■ Dataset:
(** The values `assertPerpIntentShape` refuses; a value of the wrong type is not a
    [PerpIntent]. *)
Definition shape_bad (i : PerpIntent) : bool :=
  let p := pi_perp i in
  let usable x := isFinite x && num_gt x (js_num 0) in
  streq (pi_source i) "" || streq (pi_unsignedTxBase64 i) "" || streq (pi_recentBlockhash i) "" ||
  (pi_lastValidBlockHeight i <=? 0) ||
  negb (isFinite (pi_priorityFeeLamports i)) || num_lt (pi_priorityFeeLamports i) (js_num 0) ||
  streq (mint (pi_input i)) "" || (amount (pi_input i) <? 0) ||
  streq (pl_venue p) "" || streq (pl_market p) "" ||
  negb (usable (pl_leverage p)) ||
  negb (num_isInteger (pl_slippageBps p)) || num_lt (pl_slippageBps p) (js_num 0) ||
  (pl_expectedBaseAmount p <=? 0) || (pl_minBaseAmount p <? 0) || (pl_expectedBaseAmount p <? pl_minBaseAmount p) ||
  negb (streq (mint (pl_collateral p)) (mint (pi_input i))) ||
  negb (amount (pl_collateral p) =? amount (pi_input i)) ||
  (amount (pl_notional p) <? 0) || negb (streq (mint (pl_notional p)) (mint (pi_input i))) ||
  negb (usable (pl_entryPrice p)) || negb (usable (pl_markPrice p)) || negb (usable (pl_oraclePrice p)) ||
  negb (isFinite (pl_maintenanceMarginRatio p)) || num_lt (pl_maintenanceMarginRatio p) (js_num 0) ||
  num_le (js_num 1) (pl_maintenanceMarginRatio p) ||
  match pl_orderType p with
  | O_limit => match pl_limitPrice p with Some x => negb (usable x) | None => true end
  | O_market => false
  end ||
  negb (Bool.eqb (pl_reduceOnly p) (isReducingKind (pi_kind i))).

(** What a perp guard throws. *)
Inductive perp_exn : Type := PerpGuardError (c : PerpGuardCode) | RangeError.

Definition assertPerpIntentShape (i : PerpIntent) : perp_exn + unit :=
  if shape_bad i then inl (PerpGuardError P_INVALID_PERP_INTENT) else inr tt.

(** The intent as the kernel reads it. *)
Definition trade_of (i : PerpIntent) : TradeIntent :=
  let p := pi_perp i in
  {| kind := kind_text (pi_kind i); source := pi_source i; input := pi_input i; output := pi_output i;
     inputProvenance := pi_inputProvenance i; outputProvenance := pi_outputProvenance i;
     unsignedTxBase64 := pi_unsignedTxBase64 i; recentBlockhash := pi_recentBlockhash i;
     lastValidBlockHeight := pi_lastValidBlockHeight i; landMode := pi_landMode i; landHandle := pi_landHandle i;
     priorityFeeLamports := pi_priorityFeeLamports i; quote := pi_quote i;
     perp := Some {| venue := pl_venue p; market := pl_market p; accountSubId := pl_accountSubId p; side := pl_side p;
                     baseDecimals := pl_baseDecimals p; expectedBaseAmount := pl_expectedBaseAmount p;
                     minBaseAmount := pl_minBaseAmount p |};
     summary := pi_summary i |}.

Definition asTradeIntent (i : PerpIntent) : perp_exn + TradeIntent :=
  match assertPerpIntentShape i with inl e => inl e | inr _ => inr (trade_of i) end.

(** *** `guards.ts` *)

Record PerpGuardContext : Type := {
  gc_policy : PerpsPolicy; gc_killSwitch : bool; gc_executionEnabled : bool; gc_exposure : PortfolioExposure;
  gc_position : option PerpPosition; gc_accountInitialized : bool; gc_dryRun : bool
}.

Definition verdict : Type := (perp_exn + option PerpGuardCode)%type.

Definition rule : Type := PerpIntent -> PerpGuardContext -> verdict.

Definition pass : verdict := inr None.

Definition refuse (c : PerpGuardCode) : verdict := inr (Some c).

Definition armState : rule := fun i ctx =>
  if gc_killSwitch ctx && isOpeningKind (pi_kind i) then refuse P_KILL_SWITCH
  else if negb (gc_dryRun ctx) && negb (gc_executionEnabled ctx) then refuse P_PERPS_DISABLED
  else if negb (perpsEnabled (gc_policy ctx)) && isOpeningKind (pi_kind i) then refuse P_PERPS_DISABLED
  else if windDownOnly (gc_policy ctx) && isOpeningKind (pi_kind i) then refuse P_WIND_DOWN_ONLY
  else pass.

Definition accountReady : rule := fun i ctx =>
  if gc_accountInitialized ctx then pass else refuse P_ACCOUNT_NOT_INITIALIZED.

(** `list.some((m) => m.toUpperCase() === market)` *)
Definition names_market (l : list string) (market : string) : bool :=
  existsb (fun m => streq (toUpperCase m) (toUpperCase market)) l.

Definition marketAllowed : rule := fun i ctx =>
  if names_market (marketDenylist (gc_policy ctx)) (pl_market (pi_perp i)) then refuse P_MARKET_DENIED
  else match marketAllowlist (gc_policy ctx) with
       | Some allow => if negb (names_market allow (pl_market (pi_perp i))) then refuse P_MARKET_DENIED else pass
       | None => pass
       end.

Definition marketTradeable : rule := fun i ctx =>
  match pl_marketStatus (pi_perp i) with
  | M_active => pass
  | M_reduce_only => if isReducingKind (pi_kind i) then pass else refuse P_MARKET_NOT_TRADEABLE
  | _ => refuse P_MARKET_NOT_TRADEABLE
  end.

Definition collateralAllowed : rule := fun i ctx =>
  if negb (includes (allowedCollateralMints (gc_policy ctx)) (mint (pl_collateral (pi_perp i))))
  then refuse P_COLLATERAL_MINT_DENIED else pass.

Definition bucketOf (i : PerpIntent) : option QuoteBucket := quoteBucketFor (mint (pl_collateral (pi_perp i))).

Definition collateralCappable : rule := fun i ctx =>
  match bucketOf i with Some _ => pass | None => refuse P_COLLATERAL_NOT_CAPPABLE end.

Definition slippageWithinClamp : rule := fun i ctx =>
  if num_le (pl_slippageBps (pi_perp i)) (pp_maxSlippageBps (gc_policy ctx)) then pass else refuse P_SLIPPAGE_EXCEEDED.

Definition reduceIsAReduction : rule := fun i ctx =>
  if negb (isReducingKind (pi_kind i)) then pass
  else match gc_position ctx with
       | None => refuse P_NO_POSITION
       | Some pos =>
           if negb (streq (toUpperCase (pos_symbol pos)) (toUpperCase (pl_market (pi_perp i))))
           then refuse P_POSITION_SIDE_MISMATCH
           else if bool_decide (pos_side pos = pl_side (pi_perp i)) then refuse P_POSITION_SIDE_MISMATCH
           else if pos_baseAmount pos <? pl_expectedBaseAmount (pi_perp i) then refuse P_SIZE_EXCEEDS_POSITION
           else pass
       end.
--
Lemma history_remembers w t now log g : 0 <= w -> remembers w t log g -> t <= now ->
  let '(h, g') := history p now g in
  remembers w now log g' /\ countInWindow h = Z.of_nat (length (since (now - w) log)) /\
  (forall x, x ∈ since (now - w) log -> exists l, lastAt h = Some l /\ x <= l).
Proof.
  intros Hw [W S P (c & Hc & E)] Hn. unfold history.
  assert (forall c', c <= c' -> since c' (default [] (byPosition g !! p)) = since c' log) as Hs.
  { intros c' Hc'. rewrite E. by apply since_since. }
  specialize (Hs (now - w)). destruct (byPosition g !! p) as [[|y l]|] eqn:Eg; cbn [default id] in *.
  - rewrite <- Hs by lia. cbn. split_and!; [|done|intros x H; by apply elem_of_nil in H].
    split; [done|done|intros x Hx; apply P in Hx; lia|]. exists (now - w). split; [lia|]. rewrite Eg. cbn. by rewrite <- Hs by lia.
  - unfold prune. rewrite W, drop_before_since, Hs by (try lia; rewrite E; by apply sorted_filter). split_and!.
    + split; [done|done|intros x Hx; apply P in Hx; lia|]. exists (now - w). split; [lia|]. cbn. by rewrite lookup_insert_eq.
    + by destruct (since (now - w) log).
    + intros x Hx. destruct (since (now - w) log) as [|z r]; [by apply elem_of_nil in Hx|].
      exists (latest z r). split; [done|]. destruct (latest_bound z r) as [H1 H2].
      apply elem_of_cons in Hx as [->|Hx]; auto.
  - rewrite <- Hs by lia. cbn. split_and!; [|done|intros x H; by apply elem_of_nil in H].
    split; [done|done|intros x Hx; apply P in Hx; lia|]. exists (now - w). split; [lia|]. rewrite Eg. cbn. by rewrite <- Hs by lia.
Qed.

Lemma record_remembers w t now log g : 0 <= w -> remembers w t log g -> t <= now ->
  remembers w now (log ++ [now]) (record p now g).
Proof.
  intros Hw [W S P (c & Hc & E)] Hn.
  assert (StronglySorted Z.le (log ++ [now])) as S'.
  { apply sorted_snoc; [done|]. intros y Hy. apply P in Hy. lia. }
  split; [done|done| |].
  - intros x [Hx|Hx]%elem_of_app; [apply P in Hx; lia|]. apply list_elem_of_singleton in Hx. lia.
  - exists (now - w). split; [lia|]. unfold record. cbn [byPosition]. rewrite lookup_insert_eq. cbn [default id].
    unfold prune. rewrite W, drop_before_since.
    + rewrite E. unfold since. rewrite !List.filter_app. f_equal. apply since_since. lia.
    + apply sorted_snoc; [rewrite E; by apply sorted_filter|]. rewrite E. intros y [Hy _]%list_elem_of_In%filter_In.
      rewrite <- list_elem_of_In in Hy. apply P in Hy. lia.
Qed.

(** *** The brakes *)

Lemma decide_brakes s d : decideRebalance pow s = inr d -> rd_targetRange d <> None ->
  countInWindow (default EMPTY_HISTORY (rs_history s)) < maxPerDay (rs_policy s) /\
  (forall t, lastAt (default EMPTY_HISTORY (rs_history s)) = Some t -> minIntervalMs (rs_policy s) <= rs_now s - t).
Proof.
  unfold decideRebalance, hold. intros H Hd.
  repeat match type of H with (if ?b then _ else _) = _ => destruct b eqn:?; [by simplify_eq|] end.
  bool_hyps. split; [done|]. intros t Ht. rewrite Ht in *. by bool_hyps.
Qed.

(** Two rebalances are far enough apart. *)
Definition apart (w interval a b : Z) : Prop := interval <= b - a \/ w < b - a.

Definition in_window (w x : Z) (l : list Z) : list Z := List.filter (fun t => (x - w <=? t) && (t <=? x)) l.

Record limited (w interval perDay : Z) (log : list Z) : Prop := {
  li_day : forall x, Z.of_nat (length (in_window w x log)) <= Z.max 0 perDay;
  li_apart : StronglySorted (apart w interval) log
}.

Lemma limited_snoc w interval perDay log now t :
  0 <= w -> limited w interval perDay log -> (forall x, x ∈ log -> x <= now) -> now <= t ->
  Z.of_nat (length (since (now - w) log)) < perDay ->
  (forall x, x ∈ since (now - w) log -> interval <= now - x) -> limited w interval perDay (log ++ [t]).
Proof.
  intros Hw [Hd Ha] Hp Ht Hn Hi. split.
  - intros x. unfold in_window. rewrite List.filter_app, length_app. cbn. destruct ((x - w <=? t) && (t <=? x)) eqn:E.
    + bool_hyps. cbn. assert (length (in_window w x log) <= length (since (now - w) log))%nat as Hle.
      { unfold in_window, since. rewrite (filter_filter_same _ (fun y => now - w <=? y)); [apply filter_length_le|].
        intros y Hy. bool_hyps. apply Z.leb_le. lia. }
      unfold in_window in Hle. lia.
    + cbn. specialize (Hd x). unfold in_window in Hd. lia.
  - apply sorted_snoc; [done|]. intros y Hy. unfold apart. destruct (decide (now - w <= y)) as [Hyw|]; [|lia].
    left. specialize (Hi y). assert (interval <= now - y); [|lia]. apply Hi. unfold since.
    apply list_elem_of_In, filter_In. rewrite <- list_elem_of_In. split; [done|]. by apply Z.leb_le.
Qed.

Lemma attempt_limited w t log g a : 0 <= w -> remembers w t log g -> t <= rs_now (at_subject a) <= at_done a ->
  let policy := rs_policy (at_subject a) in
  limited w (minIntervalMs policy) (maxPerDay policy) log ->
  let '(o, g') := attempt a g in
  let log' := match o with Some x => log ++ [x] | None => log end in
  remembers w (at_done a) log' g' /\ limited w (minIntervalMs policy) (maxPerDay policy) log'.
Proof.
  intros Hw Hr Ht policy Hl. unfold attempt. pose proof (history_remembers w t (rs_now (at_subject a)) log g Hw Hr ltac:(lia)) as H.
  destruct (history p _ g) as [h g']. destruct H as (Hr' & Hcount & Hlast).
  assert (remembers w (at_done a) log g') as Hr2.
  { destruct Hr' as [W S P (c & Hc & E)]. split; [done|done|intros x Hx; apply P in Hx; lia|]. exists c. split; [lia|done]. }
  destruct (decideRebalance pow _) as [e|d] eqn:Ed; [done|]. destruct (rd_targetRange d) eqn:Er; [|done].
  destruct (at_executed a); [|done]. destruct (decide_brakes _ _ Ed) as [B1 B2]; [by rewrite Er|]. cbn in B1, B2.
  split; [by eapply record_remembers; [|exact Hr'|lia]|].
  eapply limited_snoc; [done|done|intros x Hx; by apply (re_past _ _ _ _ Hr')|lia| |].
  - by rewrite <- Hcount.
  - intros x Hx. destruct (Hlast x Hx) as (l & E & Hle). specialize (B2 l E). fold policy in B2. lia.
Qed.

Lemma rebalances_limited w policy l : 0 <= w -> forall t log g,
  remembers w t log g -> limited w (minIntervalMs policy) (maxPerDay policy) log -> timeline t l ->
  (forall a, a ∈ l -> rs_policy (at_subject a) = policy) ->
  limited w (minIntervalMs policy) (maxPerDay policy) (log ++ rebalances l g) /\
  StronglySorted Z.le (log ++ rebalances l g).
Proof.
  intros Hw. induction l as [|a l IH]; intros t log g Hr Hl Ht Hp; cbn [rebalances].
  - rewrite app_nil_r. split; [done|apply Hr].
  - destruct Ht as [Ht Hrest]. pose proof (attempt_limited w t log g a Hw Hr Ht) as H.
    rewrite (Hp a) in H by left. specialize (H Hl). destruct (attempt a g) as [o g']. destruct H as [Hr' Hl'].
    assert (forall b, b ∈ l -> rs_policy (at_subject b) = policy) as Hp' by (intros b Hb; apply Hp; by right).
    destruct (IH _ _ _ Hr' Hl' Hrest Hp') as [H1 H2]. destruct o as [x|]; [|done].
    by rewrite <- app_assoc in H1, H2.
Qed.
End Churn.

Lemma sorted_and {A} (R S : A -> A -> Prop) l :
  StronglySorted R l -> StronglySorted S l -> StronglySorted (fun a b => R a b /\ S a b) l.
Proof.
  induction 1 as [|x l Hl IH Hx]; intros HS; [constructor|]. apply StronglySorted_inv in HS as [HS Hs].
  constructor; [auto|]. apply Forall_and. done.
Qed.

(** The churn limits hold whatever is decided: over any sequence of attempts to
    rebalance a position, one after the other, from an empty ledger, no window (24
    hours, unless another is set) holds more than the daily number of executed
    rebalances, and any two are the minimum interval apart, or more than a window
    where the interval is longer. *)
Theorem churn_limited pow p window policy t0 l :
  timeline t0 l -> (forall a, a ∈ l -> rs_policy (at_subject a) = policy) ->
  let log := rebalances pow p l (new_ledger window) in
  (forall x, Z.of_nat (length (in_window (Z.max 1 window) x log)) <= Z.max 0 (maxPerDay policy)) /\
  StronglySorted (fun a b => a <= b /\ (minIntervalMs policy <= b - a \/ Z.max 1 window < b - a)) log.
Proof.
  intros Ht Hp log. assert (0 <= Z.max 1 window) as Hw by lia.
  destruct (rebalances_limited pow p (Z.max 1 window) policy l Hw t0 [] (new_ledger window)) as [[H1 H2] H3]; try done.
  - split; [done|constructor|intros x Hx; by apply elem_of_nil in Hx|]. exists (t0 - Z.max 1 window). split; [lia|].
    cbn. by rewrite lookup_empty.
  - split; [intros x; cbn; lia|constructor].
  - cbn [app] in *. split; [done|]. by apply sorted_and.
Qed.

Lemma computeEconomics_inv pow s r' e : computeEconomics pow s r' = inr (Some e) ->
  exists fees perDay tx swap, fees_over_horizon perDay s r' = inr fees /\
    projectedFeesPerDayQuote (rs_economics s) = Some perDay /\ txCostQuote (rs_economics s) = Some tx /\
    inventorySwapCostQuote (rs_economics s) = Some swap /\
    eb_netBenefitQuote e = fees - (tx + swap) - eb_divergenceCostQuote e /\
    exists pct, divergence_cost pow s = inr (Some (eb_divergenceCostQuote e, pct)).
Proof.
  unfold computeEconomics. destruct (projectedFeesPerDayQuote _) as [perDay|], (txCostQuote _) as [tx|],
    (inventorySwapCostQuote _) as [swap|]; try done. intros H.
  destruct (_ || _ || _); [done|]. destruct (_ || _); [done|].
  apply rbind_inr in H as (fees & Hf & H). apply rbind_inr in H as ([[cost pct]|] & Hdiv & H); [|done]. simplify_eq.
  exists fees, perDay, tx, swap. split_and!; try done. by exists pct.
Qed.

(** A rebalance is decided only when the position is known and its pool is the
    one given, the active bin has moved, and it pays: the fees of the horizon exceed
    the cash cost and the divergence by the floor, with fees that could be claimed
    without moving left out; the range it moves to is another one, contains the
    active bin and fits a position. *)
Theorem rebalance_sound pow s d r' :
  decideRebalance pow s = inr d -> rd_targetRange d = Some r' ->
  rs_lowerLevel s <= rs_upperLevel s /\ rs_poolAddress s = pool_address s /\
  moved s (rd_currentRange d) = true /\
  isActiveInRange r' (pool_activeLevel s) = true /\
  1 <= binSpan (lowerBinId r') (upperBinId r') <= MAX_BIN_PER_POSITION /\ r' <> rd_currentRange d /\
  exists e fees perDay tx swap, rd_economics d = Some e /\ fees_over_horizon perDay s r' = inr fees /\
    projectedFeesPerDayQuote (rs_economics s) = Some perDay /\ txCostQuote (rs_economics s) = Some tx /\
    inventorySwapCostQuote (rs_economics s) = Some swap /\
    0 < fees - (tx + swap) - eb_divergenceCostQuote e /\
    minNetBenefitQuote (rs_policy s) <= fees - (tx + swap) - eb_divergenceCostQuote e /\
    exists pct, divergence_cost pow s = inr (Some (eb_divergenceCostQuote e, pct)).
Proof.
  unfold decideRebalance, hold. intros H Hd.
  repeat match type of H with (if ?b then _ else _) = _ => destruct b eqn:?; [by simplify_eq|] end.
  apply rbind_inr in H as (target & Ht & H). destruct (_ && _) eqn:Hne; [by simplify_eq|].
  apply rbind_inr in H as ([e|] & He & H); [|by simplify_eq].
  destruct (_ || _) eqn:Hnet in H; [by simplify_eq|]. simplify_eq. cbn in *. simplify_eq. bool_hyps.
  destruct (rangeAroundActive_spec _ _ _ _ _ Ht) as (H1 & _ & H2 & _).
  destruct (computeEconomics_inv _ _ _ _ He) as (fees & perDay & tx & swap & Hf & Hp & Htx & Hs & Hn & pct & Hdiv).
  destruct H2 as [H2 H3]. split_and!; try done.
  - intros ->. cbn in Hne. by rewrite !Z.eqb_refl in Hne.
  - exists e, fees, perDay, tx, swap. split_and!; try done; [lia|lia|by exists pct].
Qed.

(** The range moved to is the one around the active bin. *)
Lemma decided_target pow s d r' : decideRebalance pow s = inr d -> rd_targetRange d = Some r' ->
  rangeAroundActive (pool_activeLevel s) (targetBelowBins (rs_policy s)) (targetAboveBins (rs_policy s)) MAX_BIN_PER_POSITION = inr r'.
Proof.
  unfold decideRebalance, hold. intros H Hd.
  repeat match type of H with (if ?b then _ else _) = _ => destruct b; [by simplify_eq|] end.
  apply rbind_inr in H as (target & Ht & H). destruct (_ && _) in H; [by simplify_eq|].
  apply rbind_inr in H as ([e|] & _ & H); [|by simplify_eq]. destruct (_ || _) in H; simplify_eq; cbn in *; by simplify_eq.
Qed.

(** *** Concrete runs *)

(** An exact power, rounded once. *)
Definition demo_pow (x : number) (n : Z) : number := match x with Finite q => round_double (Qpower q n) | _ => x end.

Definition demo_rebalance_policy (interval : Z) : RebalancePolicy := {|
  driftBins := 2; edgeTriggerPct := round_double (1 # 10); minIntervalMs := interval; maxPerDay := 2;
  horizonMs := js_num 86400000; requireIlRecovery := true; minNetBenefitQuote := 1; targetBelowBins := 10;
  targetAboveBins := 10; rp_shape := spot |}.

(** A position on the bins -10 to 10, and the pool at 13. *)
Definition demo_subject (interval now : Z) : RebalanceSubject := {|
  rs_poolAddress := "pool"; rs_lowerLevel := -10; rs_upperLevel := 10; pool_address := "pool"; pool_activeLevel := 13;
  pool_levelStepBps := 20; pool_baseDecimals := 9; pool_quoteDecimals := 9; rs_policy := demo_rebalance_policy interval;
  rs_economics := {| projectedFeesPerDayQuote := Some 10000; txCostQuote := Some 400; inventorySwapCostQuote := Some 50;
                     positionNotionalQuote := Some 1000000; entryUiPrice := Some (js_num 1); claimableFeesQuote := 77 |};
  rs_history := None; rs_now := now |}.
* * *
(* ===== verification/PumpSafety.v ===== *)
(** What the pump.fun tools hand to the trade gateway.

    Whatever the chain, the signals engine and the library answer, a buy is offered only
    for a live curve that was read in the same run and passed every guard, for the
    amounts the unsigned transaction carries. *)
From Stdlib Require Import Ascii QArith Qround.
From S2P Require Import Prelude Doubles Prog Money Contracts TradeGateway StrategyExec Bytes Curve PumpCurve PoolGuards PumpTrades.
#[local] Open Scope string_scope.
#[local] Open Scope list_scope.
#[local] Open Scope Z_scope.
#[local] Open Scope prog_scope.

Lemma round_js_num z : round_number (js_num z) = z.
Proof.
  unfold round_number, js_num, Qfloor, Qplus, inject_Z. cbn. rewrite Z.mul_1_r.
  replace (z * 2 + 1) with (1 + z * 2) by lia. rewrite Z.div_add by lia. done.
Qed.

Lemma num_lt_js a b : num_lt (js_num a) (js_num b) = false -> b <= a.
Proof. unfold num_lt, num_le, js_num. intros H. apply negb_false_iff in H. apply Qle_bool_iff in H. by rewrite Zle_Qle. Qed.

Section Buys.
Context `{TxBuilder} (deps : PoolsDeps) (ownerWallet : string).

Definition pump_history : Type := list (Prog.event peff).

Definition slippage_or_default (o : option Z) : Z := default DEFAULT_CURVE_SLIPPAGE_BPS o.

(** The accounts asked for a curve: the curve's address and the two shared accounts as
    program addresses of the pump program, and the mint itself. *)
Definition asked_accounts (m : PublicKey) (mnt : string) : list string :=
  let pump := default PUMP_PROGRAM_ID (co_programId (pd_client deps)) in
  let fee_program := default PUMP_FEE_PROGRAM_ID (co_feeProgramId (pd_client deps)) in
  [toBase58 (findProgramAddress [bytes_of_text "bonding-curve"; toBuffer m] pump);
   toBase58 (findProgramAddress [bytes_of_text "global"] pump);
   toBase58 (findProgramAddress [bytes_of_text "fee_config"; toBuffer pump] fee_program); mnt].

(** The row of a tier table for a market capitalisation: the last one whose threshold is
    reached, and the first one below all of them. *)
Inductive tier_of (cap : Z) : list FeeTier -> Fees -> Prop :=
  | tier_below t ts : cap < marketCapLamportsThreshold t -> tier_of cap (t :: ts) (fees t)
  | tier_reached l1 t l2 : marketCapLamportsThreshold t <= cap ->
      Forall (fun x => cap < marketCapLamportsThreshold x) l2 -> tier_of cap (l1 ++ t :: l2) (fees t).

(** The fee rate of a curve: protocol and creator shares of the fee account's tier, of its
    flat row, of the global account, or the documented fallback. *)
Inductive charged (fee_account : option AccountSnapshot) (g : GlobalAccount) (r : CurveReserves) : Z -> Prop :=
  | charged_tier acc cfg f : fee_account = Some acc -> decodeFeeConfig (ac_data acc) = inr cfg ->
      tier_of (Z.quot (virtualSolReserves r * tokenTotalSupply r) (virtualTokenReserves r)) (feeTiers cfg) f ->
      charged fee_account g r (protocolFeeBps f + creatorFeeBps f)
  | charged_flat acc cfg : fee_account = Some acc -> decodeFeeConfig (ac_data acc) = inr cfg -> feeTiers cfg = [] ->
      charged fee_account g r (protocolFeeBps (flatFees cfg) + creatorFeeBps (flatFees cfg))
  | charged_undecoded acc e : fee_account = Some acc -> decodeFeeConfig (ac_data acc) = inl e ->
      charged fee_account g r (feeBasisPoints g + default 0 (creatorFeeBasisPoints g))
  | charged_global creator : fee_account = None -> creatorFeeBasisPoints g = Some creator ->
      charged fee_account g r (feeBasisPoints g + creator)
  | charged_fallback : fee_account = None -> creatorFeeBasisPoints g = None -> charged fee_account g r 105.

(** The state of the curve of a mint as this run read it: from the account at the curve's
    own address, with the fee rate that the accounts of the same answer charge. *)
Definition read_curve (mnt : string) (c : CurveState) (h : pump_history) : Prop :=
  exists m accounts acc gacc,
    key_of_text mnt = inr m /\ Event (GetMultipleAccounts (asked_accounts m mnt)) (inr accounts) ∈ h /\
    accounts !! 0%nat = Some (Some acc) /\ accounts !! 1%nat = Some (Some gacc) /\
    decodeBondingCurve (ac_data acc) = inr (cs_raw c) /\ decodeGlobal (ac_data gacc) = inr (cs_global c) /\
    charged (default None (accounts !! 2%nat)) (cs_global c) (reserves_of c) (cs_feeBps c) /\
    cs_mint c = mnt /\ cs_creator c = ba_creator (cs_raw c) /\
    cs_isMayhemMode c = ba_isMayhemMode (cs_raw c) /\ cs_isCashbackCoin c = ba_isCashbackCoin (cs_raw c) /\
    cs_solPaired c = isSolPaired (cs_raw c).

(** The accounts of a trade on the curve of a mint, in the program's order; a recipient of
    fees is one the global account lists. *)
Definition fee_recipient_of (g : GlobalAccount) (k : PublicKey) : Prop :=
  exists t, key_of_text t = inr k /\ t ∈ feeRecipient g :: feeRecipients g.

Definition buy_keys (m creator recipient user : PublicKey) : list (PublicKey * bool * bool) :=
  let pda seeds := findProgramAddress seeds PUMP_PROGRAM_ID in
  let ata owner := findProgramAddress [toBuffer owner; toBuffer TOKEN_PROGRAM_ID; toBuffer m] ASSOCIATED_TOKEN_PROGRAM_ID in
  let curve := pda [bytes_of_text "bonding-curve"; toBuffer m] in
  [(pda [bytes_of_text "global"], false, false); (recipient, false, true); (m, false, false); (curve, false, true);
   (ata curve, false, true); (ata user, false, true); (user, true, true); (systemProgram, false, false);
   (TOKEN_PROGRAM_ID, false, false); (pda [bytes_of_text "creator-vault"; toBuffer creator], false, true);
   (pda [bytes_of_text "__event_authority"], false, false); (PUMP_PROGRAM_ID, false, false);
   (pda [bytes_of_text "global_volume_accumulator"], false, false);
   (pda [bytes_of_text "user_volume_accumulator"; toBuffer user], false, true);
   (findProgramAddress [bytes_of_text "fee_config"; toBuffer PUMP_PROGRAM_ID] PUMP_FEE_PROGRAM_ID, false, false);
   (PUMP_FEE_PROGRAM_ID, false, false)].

■ What you will do:
Go through the listing above and find each line that contains "Hdiv", then copy it.

■ Response box:
  apply rbind_inr in H as (fees & Hf & H). apply rbind_inr in H as ([[cost pct]|] & Hdiv & H); [|done]. simplify_eq.
  destruct (computeEconomics_inv _ _ _ _ He) as (fees & perDay & tx & swap & Hf & Hp & Htx & Hs & Hn & pct & Hdiv).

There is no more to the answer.